Foreign media: At a time when AI ' s business start-up finance continues to warm, it is becoming increasingly difficult for investors to price projects using old methods. TechCrunch recently interviewed M13 co-founder Carter Reum and Basis Set Ventures partner Chang Xu at an event in Los Angeles. Both agree that the AI market is still at an early stage, but that valuation, competition and product overlay have been significantly faster than in the previous technology cycle.
It's growing fast. It's harder to judge.
Chang Xu believes that the current AI market is like a bubble and cannot simply be classified as a bubble. This is due to the unprecedented growth in income of some companies. She cited, for example, the fact that some AI companies were able to raise recurrent income from millions of dollars to tens of millions of dollars in a very short time, making the traditional valuation framework inadequate.
She also stated, however, that if all projects were priced on the most optimistic growth curve, the portfolio would be difficult to establish in the long term. In other words, markets do have high valuations, but there is real growth behind them.
Carter Reum is more cautious. In his view, the AI cycle is similar to historical technological waves, such as cloud computing, smartphones, but this time the difference is that start-up companies not only compete with each other, but also face large technology companies with more capital, data, and talent, such as OpenAI, Google.
Increased focus on infrastructure and regulatory industries
In the selection of projects, the common denominator is not to focus on short-term income growth, but to focus more on the ability of enterprises to create long-term barriers.
Xu indicates that Basis Set Ventures currently divides opportunities into “under-AI” and “over-AI”. The former are mainly infrastructure, including databases, version control and deployment tools. In her view, the tools were originally designed for human developers, but as AI agents began to participate in the development and implementation processes, the bottom-up tools could also be reworked.
She mentioned that a number of teams had emerged in the market over the past year in an attempt to create new development collaboration tools for AI agents. This means that infrastructure levels are still evolving rapidly.
Reum put more emphasis on “the friction itself is a moat”. He indicated that the team would give priority attention to regulated industries, which were at a higher threshold, and that large model companies might not invest sufficient resources in the short term, even if they entered in the future. This makes it easier to form medium-to-large exit opportunities for medical and public services.
Second wave of opportunity or two or four years later
The answer to how start-up companies avoid being squeezed by OpenAI, Anthropic or Google points to the same: not only pursue the most crowded common scenes.
Reum believed that, in the past, entrepreneurs had also seen early signs of large companies entering a particular track, but that change could occur in a very short time.
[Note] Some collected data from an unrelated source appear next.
(** X8. Adds extend the cart at its end, whatever the cart was: when the
    operations read the cart of [u] as the list [l] (no row, or contents
    that decode to [l], however the text is laid out), the calls
    [add_to_cart(u, p)] for the [p] of a sequence all return and
    [get_cart(u)] then returns [l] followed by the sequence. *)
Theorem adds_extend_cart
    (float_repr : string -> string) (u : string) (ps l : list Z) (w : world) :
  cart_value w u = Some (int_list l) ->
  exists w', add_all float_repr u ps w = (Returned tt, w')
             /\ fst (get_cart u w') = Returned (int_list (l ++ ps)).
Proof.
  intros Hv. destruct ps as [|p ps].
  - exists w. rewrite app_nil_r. split; [reflexivity |].
    now apply get_cart_value.
  - destruct (add_all_holds float_repr u ps (l ++ [p]) _
                (holds_written float_repr w u (l ++ [p]) (stored w)))
      as (w' & Hrun & Hw').
    exists w'. split.
    + cbn [add_all].
      rewrite (bind_returned _ _ _ _ _ (add_to_cart_value float_repr u p w l Hv)).
      exact Hrun.
    + rewrite <- app_assoc in Hw'. now apply (get_cart_holds float_repr).
Qed.

Lemma adds_extend_cart_witness :
  cart_value (one_cart "alice" "[1,2]") "alice" = Some (int_list [1; 2])
  /\ exists w', add_all repr_lexeme "alice" [3; 1] (one_cart "alice" "[1,2]")
                = (Returned tt, w')
                /\ fst (get_cart "alice" w') = Returned (int_list ([1; 2] ++ [3; 1])).
Proof.
  assert (Hv : cart_value (one_cart "alice" "[1,2]") "alice"
               = Some (int_list [1; 2])) by (vm_compute; reflexivity).
  split; [exact Hv |].
  exact (adds_extend_cart repr_lexeme "alice" [3; 1] [1; 2]
           (one_cart "alice" "[1,2]") Hv).
Defined.

(** X9. [add_to_cart(u, p)] followed by [remove_from_cart(u, p)]: both
    return.  When [p] was not in the cart, the cart is afterwards what it
    was.  When it was, the removal takes the first occurrence, not the one
    just added: an earlier [p] goes and the new one stays at the end. *)
Theorem add_then_remove
    (float_repr : string -> string) (float_eq_int : Z -> string -> bool)
    (u : string) (p : Z) (l : list Z) (w : world) :
  cart_value w u = Some (int_list l) ->
  fst (add_to_cart float_repr u p w) = Returned tt
  /\ fst (remove_from_cart float_repr float_eq_int u p
            (snd (add_to_cart float_repr u p w))) = Returned tt
  /\ (p ∉ l ->
      fst (get_cart u (snd (remove_from_cart float_repr float_eq_int u p
                              (snd (add_to_cart float_repr u p w)))))
      = Returned (int_list l))
  /\ (forall l1 l2, l = l1 ++ p :: l2 -> p ∉ l1 ->
      fst (get_cart u (snd (remove_from_cart float_repr float_eq_int u p
                              (snd (add_to_cart float_repr u p w)))))
      = Returned (int_list (l1 ++ l2 ++ [p]))).
Proof.
  intros Hv. rewrite (add_to_cart_value float_repr u p w l Hv). cbn [fst snd].
  set (w1 := finish w _).
  assert (Hrow : cart_row w1 u
                 = Some (Row (new_rowid (stored w))
                             (json_dumps float_repr (int_list (l ++ [p]))) 0))
    by (unfold w1; now rewrite cart_row_finish, insert_or_replace_lookup).
  assert (Hgen : forall l1 l2, l ++ [p] = l1 ++ p :: l2 -> p ∉ l1 ->
            remove_from_cart float_repr float_eq_int u p w1
            = (Returned tt,
               finish w1 (sql_insert_or_replace u
                            (json_dumps float_repr (int_list (l1 ++ l2))) 0
                            (stored w1)))).
  { intros l1 l2 Hsplit Hnotin.
    apply (remove_from_cart_present float_repr float_eq_int u p w1 _ l1 l2 Hrow);
      [| exact Hnotin].
    cbn [contents]. rewrite <- Hsplit. apply loads_dumps_int_list. }
  split; [reflexivity |].
  destruct (list_elem_of_split_l (l ++ [p]) p) as (k1 & k2 & Hsplit & Hnotin);
    [apply elem_of_app; right; now left |].
  split; [now rewrite (Hgen k1 k2 Hsplit Hnotin) |]. split.
  - intros Hnot. rewrite (Hgen l [] eq_refl Hnot). cbn [snd].
    rewrite <- (app_nil_r l) at 2.
    apply (get_cart_holds float_repr), holds_written.
  - intros l1 l2 -> Hnot.
    rewrite (Hgen l1 (l2 ++ [p])); [| now rewrite <- app_assoc | exact Hnot].
    cbn [snd]. apply (get_cart_holds float_repr), holds_written.
Qed.

Lemma add_then_remove_witness :
  cart_value (one_cart "alice" "[7, 8, 7]") "alice" = Some (int_list [7; 8; 7])
  /\ fst (get_cart "alice"
            (snd (remove_from_cart repr_lexeme never_eq "alice" 7
                    (snd (add_to_cart repr_lexeme "alice" 7
                            (one_cart "alice" "[7, 8, 7]"))))))
     = Returned (int_list ([] ++ [8; 7] ++ [7])).
Proof.
  assert (Hv : cart_value (one_cart "alice" "[7, 8, 7]") "alice"
               = Some (int_list [7; 8; 7])) by (vm_compute; reflexivity).
  split; [exact Hv |].
  refine (proj2 (proj2 (proj2 (add_then_remove repr_lexeme never_eq "alice" 7
                                 [7; 8; 7] (one_cart "alice" "[7, 8, 7]") Hv)))
            [] [8; 7] eq_refl _).
  intros H. inversion H.
Defined.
He suggested that the founders should keep an eye on what was going to be done and what was going to be done by big companies.
Xu distinguishes opportunities by “speed market” and “deep market”. In her view, the pace of implementation determined the winning track and later replicating would be faster; in areas requiring long-term research and development and complex processes, such as manufacturing, biotechnology and so forth, the challenges remained difficult, and such markets were better suited to building long-term advantages.
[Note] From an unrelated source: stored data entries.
(** * Conversation response generator of the BitBraniac backend

    A shallow embedding of [server/services/gemini.js] (with the role
    enumeration of [server/models/Message.js]) and the properties of its
    history window, prompt assembly, history conversion, model selection
    and retry loop; and of its caller, the handler of
    [POST /api/chat/:id/message] in [server/routes/chat.js], over an
    abstract database.

    Conventions of the embedding:
    - a JavaScript string is a [string] of UTF-8 bytes; the patterns the
      code searches for are ASCII, so byte-wise search agrees with
      [String.prototype.includes];
    - an array is a [list]; [undefined] and [null] are [None];
    - the [message] of an error is any value: a string, [undefined],
      [null], or another value known through what the code does with it;
    - [retryCount] is a [nat]: the counter starts at 0 and is only ever
      incremented by one;
    - the module state ([_ai]), the environment ([process.env]) and the
      provider behind the SDK are threaded through explicitly as a
      [World]; calls to the SDK and to [setTimeout] are recorded in order
      in the world's journal.  Console output is left out. *)

From Stdlib Require Import List ZArith Lia Bool Arith Ascii String QArith.
From Equations Require Import Equations.
Import ListNotations.

Local Open Scope Z_scope.
Local Open Scope nat_scope.
Local Open Scope list_scope.
Local Open Scope string_scope.

(** ** JavaScript primitives used by the service *)

Module JS.

Definition dq : string := String (ascii_of_nat 34) EmptyString.
Definition nl : string := String (ascii_of_nat 10) EmptyString.

(** [s.includes(pat)] *)
Fixpoint includes (s pat : string) : bool :=
  String.prefix pat s ||
  match s with
  | EmptyString => false
  | String _ rest => includes rest pat
  end.

(** [arr.join(sep)] on an array of strings *)
Definition join (sep : string) (arr : list string) : string :=
  String.concat sep arr.

(** [arr.slice(start, end)], following ECMA-262 (23.1.3.28): negative
    indices count from the end and both bounds are clamped to the
    length. *)
Definition slice {A : Type} (arr : list A) (start : Z) (end_ : option Z)
  : list A :=
  let len := Z.of_nat (List.length arr) in
  let k := if (start <? 0)%Z then Z.max (len + start) 0 else Z.min start len in
  let relativeEnd := match end_ with None => len | Some e => e end in
  let final := if (relativeEnd <? 0)%Z then Z.max (len + relativeEnd) 0
               else Z.min relativeEnd len in
  firstn (Z.to_nat (final - k)) (skipn (Z.to_nat k) arr).

(** [arr[i]] for a numeric index: [undefined] outside the array. *)
Definition index {A : Type} (arr : list A) (i : Z) : option A :=
  if (i <? 0)%Z then None else nth_error arr (Z.to_nat i).

(** White space and line terminators of ECMA-262 (12.2, 12.3), as UTF-8
    byte sequences: [strip_ws s] removes one such character from the
    front of [s] when there is one. *)
Definition strip_ws (s : string) : option string :=
  match s with
  | String c1 r1 =>
      let n1 := nat_of_ascii c1 in
      if ((n1 =? 9) || (n1 =? 10) || (n1 =? 11) || (n1 =? 12) || (n1 =? 13)
          || (n1 =? 32))%nat then Some r1
      else
        match r1 with
        | String c2 r2 =>
            let n2 := nat_of_ascii c2 in
            if ((n1 =? 194) && (n2 =? 160))%nat then Some r2     (* U+00A0 *)
            else
              match r2 with
              | String c3 r3 =>
                  let n3 := nat_of_ascii c3 in
                  if ((n1 =? 225) && (n2 =? 154) && (n3 =? 128))%nat
                  then Some r3                                   (* U+1680 *)
                  else if ((n1 =? 226) && (n2 =? 128) &&
                           ((128 <=? n3) && (n3 <=? 138)
                            || (n3 =? 168) || (n3 =? 169) || (n3 =? 175)))%nat
                  then Some r3      (* U+2000..U+200A, U+2028, U+2029, U+202F *)
                  else if ((n1 =? 226) && (n2 =? 129) && (n3 =? 159))%nat
                  then Some r3                                   (* U+205F *)
                  else if ((n1 =? 227) && (n2 =? 128) && (n3 =? 128))%nat
                  then Some r3                                   (* U+3000 *)
                  else if ((n1 =? 239) && (n2 =? 187) && (n3 =? 191))%nat
                  then Some r3                                   (* U+FEFF *)
                  else None
              | EmptyString => None
              end
        | EmptyString => None
        end
  | EmptyString => None
  end.

(** [fuel] bounds the number of characters removed; the length of the
    string is always enough. *)
Fixpoint trimStart_fuel (fuel : nat) (s : string) : string :=
  match fuel with
  | O => s
  | S fuel' =>
      match strip_ws s with
      | Some rest => trimStart_fuel fuel' rest
      | None => s
      end
  end.

(** [s.trimStart()] *)
Definition trimStart (s : string) : string :=
  trimStart_fuel (String.length s) s.

(** A string made of white space only. *)
Definition blank (s : string) : bool :=
  match trimStart s with EmptyString => true | _ => false end.

(** [s.trimEnd()]: the shortest prefix followed by white space only. *)
Fixpoint trimEnd (s : string) : string :=
  match s with
  | EmptyString => EmptyString
  | String c rest => if blank s then EmptyString else String c (trimEnd rest)
  end.

(** [s.trim()] *)
Definition trim (s : string) : string := trimEnd (trimStart s).

(** Truthiness of a string: every string but the empty one. *)
Definition truthy_string (s : string) : bool :=
  match s with EmptyString => false | _ => true end.

(** Truthiness of a number that is not NaN: every number but zero. *)
Definition truthy_number (z : Z) : bool := negb (z =? 0)%Z.

End JS.

(** ** Data of the service *)

(** A stored message, as the generator reads it.  [Message.js] declares
    [role] as a string with the enumeration [['user', 'bot']]. *)
Record Message : Type := { role : string; content : string }.

Definition Message_role_enum : list string := ["user"; "bot"].

(** The user object: [null], or an object whose [interests] and [persona]
    may be missing. *)
Record User : Type :=
  { interests : option (list string); persona : option string }.

(** A turn in the provider's format: [{ role, parts: [{ text }] }]. *)
Record Part : Type := { text : string }.
Record Content : Type := { c_role : string; parts : list Part }.

(** A value that is neither a string nor [undefined] nor [null] (a number,
    a boolean, an array, an object, ...), through what the code observes of
    it: its truthiness, the result of [JSON.stringify] (a text, or
    [undefined]), its [includes] method when it has one (arrays do; numbers
    and plain objects do not) with the truthiness of what it returns, and
    its conversion to a string in a template literal.  Values on which one
    of these operations itself throws (a cyclic object or a BigInt under
    [JSON.stringify], a Symbol in a template) are left out. *)
Record Foreign : Type :=
  { truthy : bool;
    json : option string;
    includes_method : option (string -> bool);
    template_text : string }.

(** The value of [error.message]. *)
Inductive JsValue : Type :=
| JsUndefined
| JsNull
| JsString (s : string)
| JsForeign (f : Foreign).

Coercion JsString : string >-> JsValue.

(** An error object: [message], and the optional numeric fields [status]
    and [statusCode].  The class of the error ([Error], [TypeError]) is not
    recorded. *)
Record JsError : Type :=
  { message : JsValue; status : option Z; statusCode : option Z }.

(** [new Error(msg)] *)
Definition Error (msg : string) : JsError :=
  {| message := JsString msg; status := None; statusCode := None |}.

(** The [TypeError] of a call of [error.message?.includes] when
    [error.message] has no such method (the wording is V8's). *)
Definition not_a_function : JsError :=
  Error "error.message?.includes is not a function".

(** Truthiness of a value, as in [error.message || 'Server error']. *)
Definition truthy_value (v : JsValue) : bool :=
  match v with
  | JsUndefined | JsNull => false
  | JsString s => JS.truthy_string s
  | JsForeign f => truthy f
  end.

(** [`${v}`] *)
Definition template (v : JsValue) : string :=
  match v with
  | JsUndefined => "undefined"
  | JsNull => "null"
  | JsString s => s
  | JsForeign f => template_text f
  end.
She also mentioned that truly interesting projects often did not look like mature businesses at an early stage. Many of the later AI companies were initially experimenting around generating images, videos or creative tools until business models were found.
According to both investors, the second and third waves of two to four years after the current first wave of the first wave of AI, which is the most crowded, may be of greater interest. As model capacity continues to spill, new industrial applications and infrastructure needs will continue to emerge.